For the generation of chimeric blastocyst, TPS cells were cultured in FAXY basal medium (50% Neurobasal, 50% DMEM/F12, 0.5% N2 supplement, 1% B27 supplement, 1% L-glutamine, 1-thioglycerol (0.15 μM; Sigma, M6145), supplemented with human BMP4 (100 ng/mL; Stemimmune, HST-B4-0100) and bFGF (100 ng/mL; Novoprotein, C046)) for 2 days. The cells were first digested by 0.05% trypsin-EDTA, and filtered through a 40 μm strainer. Afterward, the cells were centrifuged at 1200–1500 rpm for 3 min, and then resuspended using culture medium and placed on ice. 10–15 of the digested cells were microinjected into each 2/8-cell ICR or GFP diploid mouse embryo. Injected embryos were transferred into KSOM medium and cultured in a humidified incubator under 5% CO2 at 37 °C for 48–72 h till developing to E4.5. The embryos were fixed and subjected to immunostaining, and > 20 embryos were analyzed.

Chimera formation assay of single blastomere of 8-cell embryo

Immunofluorescent 8-cell embryos’ zona pellucida was removed by Acidic Tyrode’s Solution (Sigma, T1788). When the zona pellucida disappeared, the 2-cell embryos were washed 3 times with M2 medium (Sigma, M7167). The embryos were digested by TrypLETM Select (Gibco, A1217702) 3 times and then by DNase I (Gibco, 90083) twice. Blastomeres would separate after final digestion by TrypLETM Select and DNase I at 37 °C for 5 min. Single immunofluorescent blastomere was aggregated with a zona pellucida-removed wild-type 8-cell embryo in AggreWell (Stemcell, 34415). Aggregated embryos were cultured in KSOM in a humidified incubator under 5% CO2 at 37 °C overnight. Aggregated embryos were transferred to uterine horns of 2.5 dpc pseudo-pregnant females. Fetal tissues, yolk sacs and placentas were dissected from conceptuses at E7.5 or E10.5 developmental stages.

Analysis of the contribution of TPS derivatives to E13.5 fetal gonads

TPS cells were microinjected into 8-cell ICR diploid mouse embryos. Injected embryos were transferred to uterine horns of 0.5 dpc pseudo-pregnant females. E13.5 embryos were collected for analyzing the expression of tdTomato and OCT4-GFP.

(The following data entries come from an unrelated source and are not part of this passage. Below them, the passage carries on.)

(* ===== verification/SearchInv.v ===== *)
(** * SearchInv: the invariant of a federated search

    Every state reached from [search_start peers] by any interleaving of
    the workers and the handler satisfies [search_inv]: while the handler
    waits on the join, the queue holds the peers not yet dequeued, the
    unfinished count is their number plus the number of fetches in
    flight, and the peers are exactly those queued, in flight or
    answered, [responses] holding the outcomes of the answered ones in
    the order they completed.  After the join the queue holds one [None]
    per idle worker and no fetch is in flight. *)

From S2P Require Import Prelude App WorkQueue Search.
Import WorkQueue Search.

Module SearchInv.

Definition fetching_of (ws : list sworker) : list string :=
  omap (fun w => match w with SWFetching p => Some p | _ => None end) ws.

Definition idle_of (ws : list sworker) : list unit :=
  omap (fun w => match w with SWIdle => Some () | _ => None end) ws.

Definition answered (replies : string -> search_reply) (done : list string) : list (option rbody) :=
  map (fun p => outcome (replies p)) done.

Definition phase_inv (peers : list string) (replies : string -> search_reply) (s : search) : Prop :=
  match handler s with
  | HJoining =>
      exists rem done, items (sq s) = map Some rem /\
        unfinished (sq s) = length rem + length (fetching_of (sworkers s)) /\
        peers ≡ₚ rem ++ fetching_of (sworkers s) ++ done /\ responses s = answered replies done /\
        Forall (fun w => sexited w = false) (sworkers s)
  | HDraining o | HDone o =>
      exists done, peers ≡ₚ done /\ responses s = answered replies done /\
        aggregate (responses s) = Some o /\ fetching_of (sworkers s) = [] /\
        items (sq s) = replicate (length (idle_of (sworkers s))) None
  | HFailed =>
      exists done, peers ≡ₚ done /\ responses s = answered replies done /\
        aggregate (responses s) = None /\ fetching_of (sworkers s) = [] /\ items (sq s) = [] /\
        Forall (fun w => sexited w = false) (sworkers s)
  end.

Record search_inv (peers : list string) (replies : string -> search_reply) (s : search) : Prop := {
  sinv_workers : length (sworkers s) = WORKERS;
  sinv_phase : phase_inv peers replies s;
}.

(** * Workers *)

Lemma fetching_of_lookup ws i p : ws !! i = Some (SWFetching p) -> p ∈ fetching_of ws.
Proof.
  intros Hi. apply list_elem_of_omap. exists (SWFetching p). split; [|done].
  by eapply list_elem_of_lookup_2.
Qed.

Lemma fetching_of_start ws i p :
  ws !! i = Some SWIdle -> fetching_of (<[i:=SWFetching p]> ws) ≡ₚ p :: fetching_of ws.
Proof.
  intros Hi. pose proof (omap_insert_perm (fun w => match w with SWFetching p => Some p | _ => None end)
                           ws i _ (SWFetching p) Hi) as H.
  simpl in H. rewrite app_nil_r in H. unfold fetching_of. rewrite H. solve_Permutation.
Qed.

Lemma fetching_of_finish ws i p :
  ws !! i = Some (SWFetching p) -> fetching_of ws ≡ₚ fetching_of (<[i:=SWIdle]> ws) ++ [p].
Proof.
  intros Hi. pose proof (omap_insert_perm (fun w => match w with SWFetching p => Some p | _ => None end)
                           ws i _ SWIdle Hi) as H.
  simpl in H. rewrite app_nil_r in H. unfold fetching_of. by rewrite H.
Qed.

Lemma fetching_of_exit ws i :
  ws !! i = Some SWIdle -> fetching_of (<[i:=SWExited]> ws) ≡ₚ fetching_of ws /\
  length (idle_of (<[i:=SWExited]> ws)) + 1 = length (idle_of ws).
Proof.
  intros Hi. split.
  - pose proof (omap_insert_perm (fun w => match w with SWFetching p => Some p | _ => None end)
                  ws i _ SWExited Hi) as H. simpl in H. by rewrite !app_nil_r in H.
  - pose proof (omap_insert_perm (fun w => match w with SWIdle => Some () | _ => None end)
                  ws i _ SWExited Hi) as H%Permutation_length. simpl in H.
    rewrite app_nil_r, length_app in H. unfold idle_of. simpl in *. lia.
Qed.

(** With no fetch in flight and no worker exited, every worker is idle. *)
Lemma idle_of_all ws :
  fetching_of ws = [] -> Forall (fun w => sexited w = false) ws -> length (idle_of ws) = length ws.
Proof.
  induction ws as [|[|p|] ws IH]; intros Hf Hx; simpl in *; [done| |done|].
  - inversion Hx. f_equal. by apply IH.
  - inversion Hx; done.
Qed.

Lemma fetching_of_replicate_idle n : fetching_of (replicate n SWIdle) = [].
Proof. by induction n. Qed.

(** * Preservation *)

Lemma search_inv_start peers replies : search_inv peers replies (search_start peers).
Proof.
  split; [reflexivity|]. unfold phase_inv, search_start; cbn [handler sq sworkers responses].
  destruct (q_put_all_items (map Some peers) q_empty) as [Hi Hu].
  exists peers, []. rewrite fetching_of_replicate_idle. cbn [items unfinished q_empty] in *. split_and!.
  - done.
  - rewrite Hu, length_map. cbn. lia.
  - by rewrite !app_nil_r.
  - done.
  - by apply Forall_replicate.
Qed.

Lemma search_inv_dequeue peers replies i s s' :
  search_inv peers replies s -> search_dequeue i s = Some s' -> search_inv peers replies s'.
Proof.
  intros [Hw Hp] Hd. unfold search_dequeue in Hd.
  destruct (sworkers s !! i) as [[| |]|] eqn:Hi; try done.
  unfold q_get in Hd. destruct (items (sq s)) as [|[p|] its] eqn:Hits; try done; simplify_eq;
    (split; [cbn [sworkers]; by rewrite length_insert|]); unfold phase_inv in *;
    cbn [handler sq sworkers responses items unfinished] in *; destruct (handler s); try done.
  - destruct Hp as (rem & done & Hr & Hu & Hperm & Hresp & Hx).
    rewrite Hits in Hr. destruct rem as [|p' rem']; simplify_eq/=.
    exists rem', done. rewrite fetching_of_start by done. split_and!; [done|simpl; lia| |done|].
    + rewrite Hperm. solve_Permutation.
    + by apply Forall_insert.
  - destruct Hp as (done & ? & ? & ? & ? & Hr). rewrite Hits in Hr. by destruct (length (idle_of _)).
  - destruct Hp as (done & ? & ? & ? & ? & Hr). rewrite Hits in Hr. by destruct (length (idle_of _)).
  - destruct Hp as (done & ? & ? & ? & ? & Hr & _). by rewrite Hits in Hr.
  - destruct Hp as (rem & done & Hr & _). rewrite Hits in Hr. by destruct rem.
  - destruct (fetching_of_exit _ _ Hi) as [Hf Hl].
    destruct Hp as (done & ? & ? & ? & Hf0 & Hr). exists done. split_and!; try done.
    + rewrite Hf0 in Hf. by apply Permutation_nil_r.
    + rewrite Hits, <-Hl, Nat.add_1_r in Hr. by simplify_eq/=.
  - destruct (fetching_of_exit _ _ Hi) as [Hf Hl].
    destruct Hp as (done & ? & ? & ? & Hf0 & Hr). exists done. split_and!; try done.
    + rewrite Hf0 in Hf. by apply Permutation_nil_r.
    + rewrite Hits, <-Hl, Nat.add_1_r in Hr. by simplify_eq/=.
  - destruct Hp as (done & ? & ? & ? & ? & Hr & _). by rewrite Hits in Hr.
Qed.

Lemma search_inv_fetch_done peers replies i s s' :
  search_inv peers replies s -> search_fetch_done i replies s = Some s' -> search_inv peers replies s'.
Proof.
  intros [Hw Hp] Hd. unfold search_fetch_done in Hd.
  destruct (sworkers s !! i) as [[|p|]|] eqn:Hi; try done.
  destruct (q_task_done (sq s)) as [q|] eqn:Hq; simplify_eq/=.
  apply q_task_done_Some in Hq as [Hq0 ->].
  pose proof (fetching_of_lookup _ _ _ Hi) as Hin. pose proof (fetching_of_finish _ _ _ Hi) as Hfin.
  split; [cbn [sworkers]; by rewrite length_insert|]. unfold phase_inv in *.
  cbn [handler sq sworkers responses items unfinished] in *.
  destruct (handler s); try (destruct Hp as (done & _ & _ & _ & Hf0 & _); rewrite Hf0 in Hin; set_solver).
  destruct Hp as (rem & done & Hr & Hu & Hperm & Hresp & Hx).
  exists rem, (done ++ [p]). pose proof (Permutation_length Hfin) as Hlen. rewrite length_app in Hlen.
  simpl in Hlen. split_and!; [done|lia| | |by apply Forall_insert].
  - rewrite Hperm, Hfin. solve_Permutation.
  - by rewrite Hresp; unfold answered; rewrite map_app.
Qed.

Lemma search_inv_join peers replies s s' :
  search_inv peers replies s -> search_join s = Some s' -> search_inv peers replies s'.
Proof.
  intros [Hw Hp] Hd. unfold search_join in Hd. unfold phase_inv in Hp.
  destruct (handler s) eqn:Hh; try done.
  destruct (q_joinable (sq s)) eqn:Hj; [|done]. apply Nat.eqb_eq in Hj.
  destruct Hp as (rem & done & Hr & Hu & Hperm & Hresp & Hx).
  destruct rem; [|simpl in Hu; lia]. destruct (fetching_of (sworkers s)) eqn:Hf; [|simpl in Hu; lia].
  simpl in Hperm, Hr.
  destruct (aggregate (responses s)) as [o|] eqn:Ha; simplify_eq; split; try done;
    unfold phase_inv; cbn [handler sq sworkers responses items unfinished].
  - exists done. split_and!; try done. destruct (q_put_all_items (replicate WORKERS (@None string)) (sq s)) as [-> _].
    by rewrite Hr, idle_of_all, Hw.
  - exists done. by split_and!.
Qed.

Lemma search_inv_finish peers replies s s' :
  search_inv peers replies s -> search_finish s = Some s' -> search_inv peers replies s'.
Proof.
  intros [Hw Hp] Hd. unfold search_finish in Hd. unfold phase_inv in Hp.
  destruct (handler s) eqn:Hh; try done. destruct (forallb _ _); simplify_eq. by split.
Qed.

Lemma search_step_inv peers replies s s' :
  search_inv peers replies s -> search_step replies s s' -> search_inv peers replies s'.
Proof.
  intros Hi [[i|i| |] Hev]; simpl in Hev;
    eauto using search_inv_dequeue, search_inv_fetch_done, search_inv_join, search_inv_finish.
Qed.

(** Every state reachable from the start satisfies the invariant. *)
Lemma search_inv_reachable peers replies s :
  rtc (search_step replies) (search_start peers) s -> search_inv peers replies s.
Proof.
  apply rtc_ind_r; [apply search_inv_start|]. eauto using search_step_inv.
Qed.

Lemma search_run_rtc replies evs s s' :
  search_run replies evs s = Some s' -> rtc (search_step replies) s s'.
Proof.
  revert s. induction evs as [|ev evs IH]; intros s Hr; simpl in Hr; [by simplify_eq|].
  destruct (search_resume replies ev s) as [s1|] eqn:Hs; [|done]. simpl in Hr.
  eapply rtc_l; [by exists ev|]. by apply IH.
Qed.

(** * The aggregate of the answered peers *)

Lemma peer_replies_cases replies p :
  malformed replies p = match replies p with SBody None => true | _ => false end /\
  peer_results replies p = match replies p with SBody (Some l) => Some l | _ => None end.
Proof. done. Qed.

Lemma good_responses_answered replies done :
  good_responses (answered replies done) = omap (fun p => outcome (replies p)) done.
Proof. induction done as [|p done IH]; simpl; [done|]. by destruct (outcome _); rewrite IH. Qed.

Lemma mapM_answered replies done :
  mapM id (omap (fun p => outcome (replies p)) done) =
  if existsb (malformed replies) done then None else Some (omap (peer_results replies) done).
Proof.
  induction done as [|p done IH]; simpl; [done|]. destruct (peer_replies_cases replies p) as [-> ->].
  unfold omap in IH. destruct (replies p) as [|[l|]]; simpl; rewrite ?IH; [done| |done]. by destruct (existsb _ _).
Qed.

Lemma aggregate_answered replies done :
  aggregate (answered replies done) =
  if existsb (malformed replies) done then None
  else Some (mk_out (concat (omap (peer_results replies) done)) (length (omap (peer_results replies) done))
               (length done)).
Proof.
  unfold aggregate. rewrite good_responses_answered, mapM_answered.
  destruct (existsb _ _) eqn:He; [done|]. simpl. f_equal. f_equal; [|by unfold answered; rewrite length_map].
  clear -He. induction done as [|p done IH]; simpl in *; [done|].
  apply orb_false_iff in He as [Hp He]. destruct (peer_replies_cases replies p) as [Hm ->].
  rewrite Hm in Hp. specialize (IH He). unfold omap in IH.
  destruct (replies p) as [|[l|]]; simpl; rewrite ?IH; done.
Qed.

(** * Progress *)

Lemma exists_fetching ws : fetching_of ws <> [] -> exists i p, ws !! i = Some (SWFetching p).
Proof.
  destruct (fetching_of ws) as [|p ps] eqn:Hf; [done|]. intros _.
  assert (Hp : p ∈ fetching_of ws) by (rewrite Hf; set_solver).
  apply list_elem_of_omap in Hp as ([|q|] & Hin & Hq); simplify_eq.
  apply list_elem_of_lookup_1 in Hin as [i Hi]. eauto.
Qed.

Lemma exists_idle ws :
  Exists (fun w => sexited w = false) ws -> fetching_of ws = [] -> exists i, ws !! i = Some SWIdle.
Proof.
  induction 1 as [[|p|] ws Hx|w ws _ IH]; intros Hf; simpl in *; try done.
  - by exists 0.
  - destruct w as [|p|]; simpl in Hf; [by exists 0|done|].
    destruct (IH Hf) as [i Hi]. by exists (S i).
Qed.

(** Every reachable state that is not final has a step: the search
    never deadlocks before its response. *)
Lemma search_progress peers replies s :
  search_inv peers replies s -> handler s <> HFailed -> (forall o, handler s <> HDone o) ->
  exists ev s', search_resume replies ev s = Some s'.
Proof.
  intros [Hw Hp] Hnf Hnd. unfold phase_inv in Hp. simpl.
  destruct (handler s) as [|o|o|] eqn:Hh; [| |by destruct (Hnd o)|done].
  - destruct Hp as (rem & done & Hr & Hu & Hperm & Hresp & Hx).
    destruct (decide (unfinished (sq s) = 0)) as [H0|H0].
    { exists SEJoin. simpl. unfold search_join. rewrite Hh.
      unfold q_joinable. rewrite H0. simpl. destruct (aggregate _); eauto. }
    destruct (decide (fetching_of (sworkers s) = [])) as [Hf|Hf].
    + destruct rem as [|p rem]; [simpl in Hu; rewrite Hf in Hu; done|].
      destruct (exists_idle (sworkers s)) as [i Hi]; [|done|].
      { destruct (sworkers s) as [|w ws]; [simpl in Hw; done|]. inversion Hx. by constructor. }
      exists (SEDequeue i). simpl. unfold search_dequeue, q_get. rewrite Hi, Hr. simpl. eauto.
    + destruct (exists_fetching _ Hf) as (i & p & Hi).
      exists (SEFetchDone i). simpl. unfold search_fetch_done. rewrite Hi, q_task_done_nonzero by done.
      simpl. eauto.
  - destruct Hp as (done & _ & _ & _ & Hf & Hr).
    destruct (forallb sexited (sworkers s)) eqn:Ha.
    { exists SEFinish. simpl. unfold search_finish. rewrite Hh, Ha. eauto. }
    destruct (exists_idle (sworkers s)) as [i Hi]; [|done|].
    { clear -Ha. induction (sworkers s) as [|w ws IH]; simpl in *; [done|].
      destruct (sexited w) eqn:Hw; [right; by apply IH|by left]. }
    assert (Hn : length (idle_of (sworkers s)) <> 0).
    { destruct (fetching_of_exit _ _ Hi) as [_ Hl]. lia. }
    exists (SEDequeue i). simpl. unfold search_dequeue, q_get. rewrite Hi, Hr.
    destruct (length (idle_of (sworkers s))); [done|]. simpl. eauto.
Qed.

(** After an exception at line 210 nothing can run again: the workers
    are all waiting in [async for] on an empty queue, none has exited. *)
Lemma search_failed_stuck peers replies s :
  search_inv peers replies s -> handler s = HFailed ->
  (forall ev, search_resume replies ev s = None) /\ Forall (fun w => w = SWIdle) (sworkers s).
Proof.
  intros [Hw Hp] Hh. unfold phase_inv in Hp. rewrite Hh in Hp.
  destruct Hp as (done & _ & _ & _ & Hf & Hr & Hx). split.
  - intros [i|i| |]; simpl.
    + unfold search_dequeue, q_get. rewrite Hr. by destruct (sworkers s !! i) as [[]|].
    + unfold search_fetch_done. destruct (sworkers s !! i) as [[|p|]|] eqn:Hi; try done.
      apply fetching_of_lookup in Hi. rewrite Hf in Hi. set_solver.
    + unfold search_join. by rewrite Hh.
    + unfold search_finish. by rewrite Hh.
  - clear -Hf Hx. induction Hx as [|[|p|] ws Hw Hx IH]; simpl in *; try done.
    constructor; [done|]. by apply IH.
Qed.

End SearchInv.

Immunofluorescence of E4.5 embryo

E4.5 embryos were washed 3 times in PBS droplets, and then fixed in 4% paraformaldehyde (DingGuo, AR-0211) droplets at room temperature for 20 min. 3% normal donkey serum (Jackson ImmunoResearch, 017-000-121) in PBS (Corning, 21-040-CVR) plus 0.2% Triton X-100 (Sigma-Aldrich, T8787) were used to block embryos at room temperature for 1 h. Primary antibodies were diluted with blocking solution, and then incubated embryos at 4 °C overnight. The embryos were washed 3 times in PBS droplets, and then incubated with secondary antibodies (Jackson ImmunoResearch) at room temperature for 1 h. After final washes, blastocysts were transferred to confocal dish in PBS droplets covered with paraffin for imaging. Confocal microscopy imaging was performed using Leica TCS-SP8. The following primary antibodies were used: anti-tdTomato (1:2000; SICGEN, AB8181-200), anti-OCT4 (1:200; Santa Cruz Biotechnology, sc-8626), anti-PDGFRA (1:200; R&D, AF1062), anti-CDX2 (1:200; BIOGENEX, MU392A), anti-EOMES (1:500; Abcam, ab183991), anti-TFAP2C (1:500; Abcam, ab218107), anti-CK8 (1:200; Abcam, ab53280).

Immunofluorescence of E7.5 embryo

E7.5 embryos were dissected in PBS, and then embedded in O.C.T (SAKURA, 4583). The embryos were frozen with liquid nitrogen vapor. Tissue sections of 10–15 mm thickness were cut in a cryostat microtome and transferred onto slides. The tissues were circled by PAP pen, then fixed in 4% paraformaldehyde (DingGuo, AR-0211) at room temperature for 15 min and blocked with 3% normal donkey serum (Jackson ImmunoResearch, 017-000-121) in PBS (Corning, 21-040-CVR) plus 0.2% Triton X-100 (Sigma-Aldrich, T8787) at room temperature for 1 h. After blocking, placental tissues were incubated with primary antibodies at 4 °C overnight. Placental tissues were incubated with secondary antibodies (Jackson ImmunoResearch) at room temperature for 1 h after being washed 3 times with PBS. The nuclei were stained with DAPI (Roche Life Science, 10236276001) at room temperature for 3 min and washed 3 times with PBS. Confocal microscopy imaging was performed using Leica TCS-SP8 and Leica TCS-SP8 DIVE. The following primary antibodies were used: anti-tdTomato (1:2000; SICGEN, AB8181-200), anti-OCT4 (1:500; Abcam, ab181557), anti-EOMES (1:500; Abcam, ab183991), anti-SOX17 (1:200; R&D, AF1924).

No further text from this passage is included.